Your response should contain every record below, copied exactly.

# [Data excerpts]
============================================================

(* ===== verification/Diagnostics.v ===== *)
(** What the program tells its operator: the time stamp of the log
    (src/src/logging.rs), the debug overlay of the tunnel client
    ([pipeline_debug] in src/src/tunnel_client.rs), the pre-read summary of
    the multiplexer, the relay's failure messages (src/src/domain_fronter.rs)
    and the report on the descriptor limit (src/src/rlimit.rs). *)

From Stdlib Require Import Strings.Byte.
From S2P Require Import Prelude RustBytes Calendar RelayWire RelayUrl RustText Session HostSystem Main.

(** ** The time stamp *)

Definition ESC : byte := x1b.

(** [\x1b[38;5;<n>m]. *)
Definition colour (n : Z) : bytes := [ESC; x5b] ++ bs "38;5;" ++ fmt_uint n ++ bs "m".
Definition colour_reset : bytes := [ESC; x5b] ++ bs "0m".

(** [CompactUtcTime::format_time] at [ns] nanoseconds since the epoch. *)
Definition compact_utc_time (ansi : bool) (ns : Z) : bytes :=
  let secs := ns / 1000000000 in
  let '(year, mo, day) := unix_to_ymd_utc secs in
  let tod := secs mod 86400 in
  let h := tod / 3600 in
  let min := (tod / 60) mod 60 in
  let s := tod mod 60 in
  let t := ((ns / 1000000) mod 1000) / 100 in
  if ansi then
    let g := colour 250 in let bo := colour 215 in let odo := colour 166 in
    let sg := colour 120 in let sb := colour 159 in let db := colour 74 in
    g ++ bs "[" ++ bo ++ fmt_padded 4 year ++ odo ++ bs "-" ++ bo ++ fmt_padded 2 mo ++ odo ++ bs "-" ++ bo ++
    fmt_padded 2 day ++ g ++ bs "]" ++ sg ++ bs "-" ++ g ++ bs "[" ++ sb ++ fmt_padded 2 h ++ db ++ bs ":" ++ sb ++
    fmt_padded 2 min ++ db ++ bs ":" ++ sb ++ fmt_padded 2 s ++ db ++ bs "." ++ sb ++ fmt_uint t ++ g ++ bs "]" ++
    colour_reset
  else
    bs "[" ++ fmt_padded 4 year ++ bs "-" ++ fmt_padded 2 mo ++ bs "-" ++ fmt_padded 2 day ++ bs "]-[" ++
    fmt_padded 2 h ++ bs ":" ++ fmt_padded 2 min ++ bs ":" ++ fmt_padded 2 s ++ bs "." ++ fmt_uint t ++ bs "]".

============================================================

# [Result]
(* ===== verification/Diagnostics.v ===== *)
(** What the program tells its operator: the time stamp of the log
    (src/src/logging.rs), the debug overlay of the tunnel client
    ([pipeline_debug] in src/src/tunnel_client.rs), the pre-read summary of
    the multiplexer, the relay's failure messages (src/src/domain_fronter.rs)
    and the report on the descriptor limit (src/src/rlimit.rs). *)

From Stdlib Require Import Strings.Byte.
From S2P Require Import Prelude RustBytes Calendar RelayWire RelayUrl RustText Session HostSystem Main.

(** ** The time stamp *)

Definition ESC : byte := x1b.

(** [\x1b[38;5;<n>m]. *)
Definition colour (n : Z) : bytes := [ESC; x5b] ++ bs "38;5;" ++ fmt_uint n ++ bs "m".
Definition colour_reset : bytes := [ESC; x5b] ++ bs "0m".

(** [CompactUtcTime::format_time] at [ns] nanoseconds since the epoch. *)
Definition compact_utc_time (ansi : bool) (ns : Z) : bytes :=
  let secs := ns / 1000000000 in
  let '(year, mo, day) := unix_to_ymd_utc secs in
  let tod := secs mod 86400 in
  let h := tod / 3600 in
  let min := (tod / 60) mod 60 in
  let s := tod mod 60 in
  let t := ((ns / 1000000) mod 1000) / 100 in
  if ansi then
    let g := colour 250 in let bo := colour 215 in let odo := colour 166 in
    let sg := colour 120 in let sb := colour 159 in let db := colour 74 in
    g ++ bs "[" ++ bo ++ fmt_padded 4 year ++ odo ++ bs "-" ++ bo ++ fmt_padded 2 mo ++ odo ++ bs "-" ++ bo ++
    fmt_padded 2 day ++ g ++ bs "]" ++ sg ++ bs "-" ++ g ++ bs "[" ++ sb ++ fmt_padded 2 h ++ db ++ bs ":" ++ sb ++
    fmt_padded 2 min ++ db ++ bs ":" ++ sb ++ fmt_padded 2 s ++ db ++ bs "." ++ sb ++ fmt_uint t ++ g ++ bs "]" ++
    colour_reset
  else
    bs "[" ++ fmt_padded 4 year ++ bs "-" ++ fmt_padded 2 mo ++ bs "-" ++ fmt_padded 2 day ++ bs "]-[" ++
    fmt_padded 2 h ++ bs ":" ++ fmt_padded 2 min ++ bs ":" ++ fmt_padded 2 s ++ bs "." ++ fmt_uint t ++ bs "]".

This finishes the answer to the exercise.